No Apology for Happiness

A doctor friend shared with me that in his research it is noted that the young adult brain develops fully only in the mid-twenties. The frontal cortex matures more slowly in young minds. He shared there is a stress response in the prefrontal cortex. So in regards to PTSD, it is common when young people experience trauma on the frontline. This conversation gave me much pause. Research tells us that approximately 70% of Americans have lived through a traumatic event or experience. An estimated 20% of them will develop PTSD. It’s denial, misinterpretation, and misdiagnosis as well as stigma has a considerable impact on the quality of life.

 A friend recently told me, “Audrey you’ve lived a lifetime already. You shouldn't even be this happy. How is it even possible?” After years of having my self-confidence confiscated from me, coupled with my own tendency of playing small and underselling myself, I have no apology for embracing my new found happiness and self-assuredness. So how did I get there?

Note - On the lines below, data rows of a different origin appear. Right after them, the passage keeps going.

Lemma quiet_keeps {A} (m : serving A) s : ready s -> quiet m -> answers m s -> keeps m s.
Proof.
  intros Hs Hq Ha. eapply returns_mono; [by apply answers_quiet|]. intros a s' Hs'. by eapply ready_same.
Qed.
Lemma keeps_change {B} f (k : unit -> serving B) s : ready s -> (forall a, key_ (f a) = key_ a) ->
  keeps (k tt) (set_allocations (change_in c f (allocations_ s)) s) -> keeps (change c f ≫= k) s.
Proof. intros Hs Hf Hk. by apply returns_update. Qed.

Lemma keeps_SendResponse n m a s : ready s -> find_allocation c (allocations_ s) = Some a -> draft Turn n m -> n < 2 ^ 20 ->
  keeps (SendResponse c m) s.
Proof. intros Hs Ha Hd Hn. apply quiet_keeps; [done|quiet|]. by eapply answers_SendResponse. Qed.
Lemma keeps_Alloc_SendError e code a s : ready s -> find_allocation c (allocations_ s) = Some a ->
  keeps (Alloc_SendError e c msg code) s.
Proof. intros Hs Ha. apply quiet_keeps; [done|quiet|]. by eapply answers_Alloc_SendError. Qed.

(** The answer to a request, with no attribute of its own. *)
Lemma keeps_plain e a s : ready s -> find_allocation c (allocations_ s) = Some a ->
  keeps (m ← lift (StunMessage_new Turn (uninitialised e)); m ← lift (InitResponse msg m); SendResponse c m) s.
Proof. intros Hs Ha. apply returns_response. intros m Hd. by eapply keeps_SendResponse. Qed.

Lemma keeps_Allocate e a s : ready s -> find_allocation c (allocations_ s) = Some a -> GetByteString msg kStunAttrUsername <> None ->
  keeps (Alloc_HandleAllocateRequest GetLocalAddress e c msg) s.
Proof.
  intros Hs Ha Hu. unfold Alloc_HandleAllocateRequest.
  destruct (GetByteString msg kStunAttrUsername) as [u|] eqn:Eu; [|done]. apply returns_bind, returns_ret.
  destruct (parsed_string Hm Hc _ _ Eu eq_refl) as (user & Eus). eapply returns_lift; [exact Eus|].
  eapply returns_this; [exact Ha|]. apply returns_bind.
  assert (Ho : returns (match GetByteString msg kStunAttrOrigin with
    | Some o => lift (attr_string o) | None => mret (origin_ a) end) s (fun _ s' => s' = s)).
  { destruct (GetByteString msg kStunAttrOrigin) as [o|] eqn:Eo; [|by apply returns_ret].
    destruct (parsed_string Hm Hc _ _ Eo eq_refl) as (org & ->). by eexists _, _, _. }
  eapply returns_mono; [exact Ho|]. intros origin s' ->. apply keeps_change; [done|done|].
  destruct (lifetime_total Hm Hc) as (v & Ev). eapply returns_lift; [exact Ev|]. apply returns_response. intros m0 H0.
  eapply returns_add; [exact H0|by split|]. intros m1 H1. eapply returns_add; [exact H1|by split|]. intros m2 H2.
  eapply returns_add; [exact H2|by split|]. intros m3 H3. eapply keeps_SendResponse; [by apply ready_change|by apply find_change|exact H3|done].
Qed.

Lemma keeps_Refresh e a s : ready s -> find_allocation c (allocations_ s) = Some a -> keeps (HandleRefreshRequest e c msg) s.
Proof.
  intros Hs Ha. unfold HandleRefreshRequest. destruct (lifetime_total Hm Hc) as (v & Ev). eapply returns_lift; [exact Ev|].
  apply returns_response. intros m0 H0. eapply returns_add; [exact H0|by split|]. intros m1 H1. by eapply keeps_SendResponse.
Qed.

Lemma keeps_Send a s : ready s -> find_allocation c (allocations_ s) = Some a -> keeps (HandleSendIndication c msg) s.
Proof.
  intros Hs Ha. unfold HandleSendIndication. destruct (GetByteString msg kStunAttrData) as [d|] eqn:Ed; [|by apply returns_ret].
  destruct (GetAddress msg kStunAttrXorPeerAddress) as [p|] eqn:Ep; [|by apply returns_ret].
  eapply returns_this; [exact Ha|]. destruct (parsed_peer Hm Hc _ Ep) as (peer & Ep'). eapply returns_lift; [exact Ep'|].
  destruct (HasPermission a (ip_ peer)); [|by apply returns_ret].
  destruct (parsed_string Hm Hc _ _ Ed eq_refl) as (data & Ed'). eapply returns_lift; [exact Ed'|].
  unfold SendExternal. eapply returns_this; [exact Ha|]. by eexists _, _, _.
Qed.

Lemma keeps_CreatePermission e a s : ready s -> find_allocation c (allocations_ s) = Some a ->
  keeps (HandleCreatePermissionRequest e c msg) s.
Proof.
  intros Hs Ha. unfold HandleCreatePermissionRequest.
  destruct (GetAddress msg kStunAttrXorPeerAddress) as [p|] eqn:Ep; [|by eapply keeps_Alloc_SendError].
  apply returns_server. destruct (parsed_peer Hm Hc _ Ep) as (peer & Ep'). eapply returns_lift; [exact Ep'|].
  destruct (_ && _); [by eapply keeps_Alloc_SendError|]. apply keeps_change; [done|apply AddPermission_key|].
  eapply keeps_plain; [apply ready_change; [apply AddPermission_key|done]|by apply find_change].
Qed.

Lemma keeps_ChannelBind e a s : ready s -> find_allocation c (allocations_ s) = Some a ->
  keeps (HandleChannelBindRequest e c msg) s.
Proof.
  intros Hs Ha. unfold HandleChannelBindRequest.
  destruct (GetUInt32 msg kStunAttrChannelNumber) as [ch|] eqn:Ech; [|by eapply keeps_Alloc_SendError].
  destruct (GetAddress msg kStunAttrXorPeerAddress) as [p|] eqn:Ep; [|by eapply keeps_Alloc_SendError].
  destruct (parsed_value Hm Hc _ _ Ech eq_refl) as (v & Ev). eapply returns_lift; [exact Ev|].
  destruct (_ || _); [by eapply keeps_Alloc_SendError|].
  destruct (parsed_peer Hm Hc _ Ep) as (peer & Ep'). eapply returns_lift; [exact Ep'|]. eapply returns_this; [exact Ha|].
  destruct (negb _); [by eapply keeps_Alloc_SendError|]. apply returns_bind.
  assert (Hch : returns (match FindChannel_id a (Z.shiftr v 16) with
    | None => change c (fun a => set_channels (channels_ a ++ [mkChannel (Z.shiftr v 16) peer]) a)
    | Some _ => mret tt end) s (fun _ s' => ready s' /\ exists a', find_allocation c (allocations_ s') = Some a')).
  { destruct (FindChannel_id a (Z.shiftr v 16)); [apply returns_ret; by eauto|].
    eexists _, _, _. split; [reflexivity|]. split; [by apply ready_change|]. eexists. by apply find_change. }
  eapply returns_mono; [exact Hch|]. intros _ s' (Hs' & a' & Ha'). apply keeps_change; [done|apply AddPermission_key|].
  eapply keeps_plain; [apply ready_change; [apply AddPermission_key|done]|by apply find_change].
Qed.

Rewire the brain. For the last two years, I set in motion radical self-care. I begin my day with gratitude and appreciation. Every morning I find three simple things in which I am grateful. It may be as simple as a refreshing beach walk, a professional conversation with a colleague, or listening to great music with a perfect cup of coffee - or wine. It’s also important to begin to self-appreciation. Identify three things you appreciate about yourself. Honoring your strengths can be an area of struggle; I can lend credence to that.

Nonetheless, I appreciate that I can make people feel welcome and at ease and make them laugh with my quick-wittedness, that I am in my element in the kitchen, and that I carry a unique, almost magical, presence in the educational setting. I live in humble gratitude for the gifts bestowed on me. Three is arbitrary. There is no limit. You see, if praise is familiar, then criticism is unfamiliar. Reach out and connect with an accountability partner. Every morning I send a text to 3 like-minded friends. Not only do we hold each other accountable in the utmost confidence, but we also create deep, abiding friendships. They know my spirit, my mind, and my heart.

Deepen your self-care. Take care of your mind, body, and spirit, your own well-being. Establish daily habits: implement healthy eating, take high-quality supplements, meditate in quiet, exercise at your pace, reduce your screen time, practice your passion, be creative, spend time in nature, hydrate, listen to music.  Ironically, this daily self-care practice requires a modicum of happiness.

However, sadly this comes with a warning: From my perspective, not everyone is going to like this, the business of you putting yourself first. Know that when you draw the proverbial line in the sand, you will make enemies.
In my experience, there was a colossal feng shui of my friends and family list. Discern your circle of friends. Seek out supportive relationships. Widen your social circle. Despite how painfully shy I am, putting myself out where I meet new friends is the best thing I ever did for myself. Uplifting friends embrace your well being and happiness; they motivate and believe in you. They do not feel the need to change you. Examine how you feel after spending time with them. Do you feel energized, joyful and confident? If they not, let them go. Let - them - go. These are not your people. This is not your tribe. Shift happens.

So consider this, do not box in yourself. We are by nature cheerful, compassionate, apathetic, angry, depressed, repressed, oppressed, expressive, extroverted, introverted. That’s the hard truth. We have genetic predispositions, and we are under the influence of family, culture, and habits. It's time to reverse the damage. From my standpoint, it was years of being torn down and stifled, so a rebuild was not a quick, easy fix. It takes time and consistency and accountability.

My life’s lesson:
Inner strength is the way to unshakable outer stability.
Peace starts within us - we cannot bring to the world what we do not have to offer.

If you never put yourself first, this is your wake-up call. Answer the call. Where are your priorities? Start somewhere, start where you’re comfortable, start where you are uncomfortable and get the forward motion going. Happiness isn't an emotion: it's a state of being.
In my opinion, the worst is over in The Best is yet to come.

May peace, Love and Understanding be yours in 2019.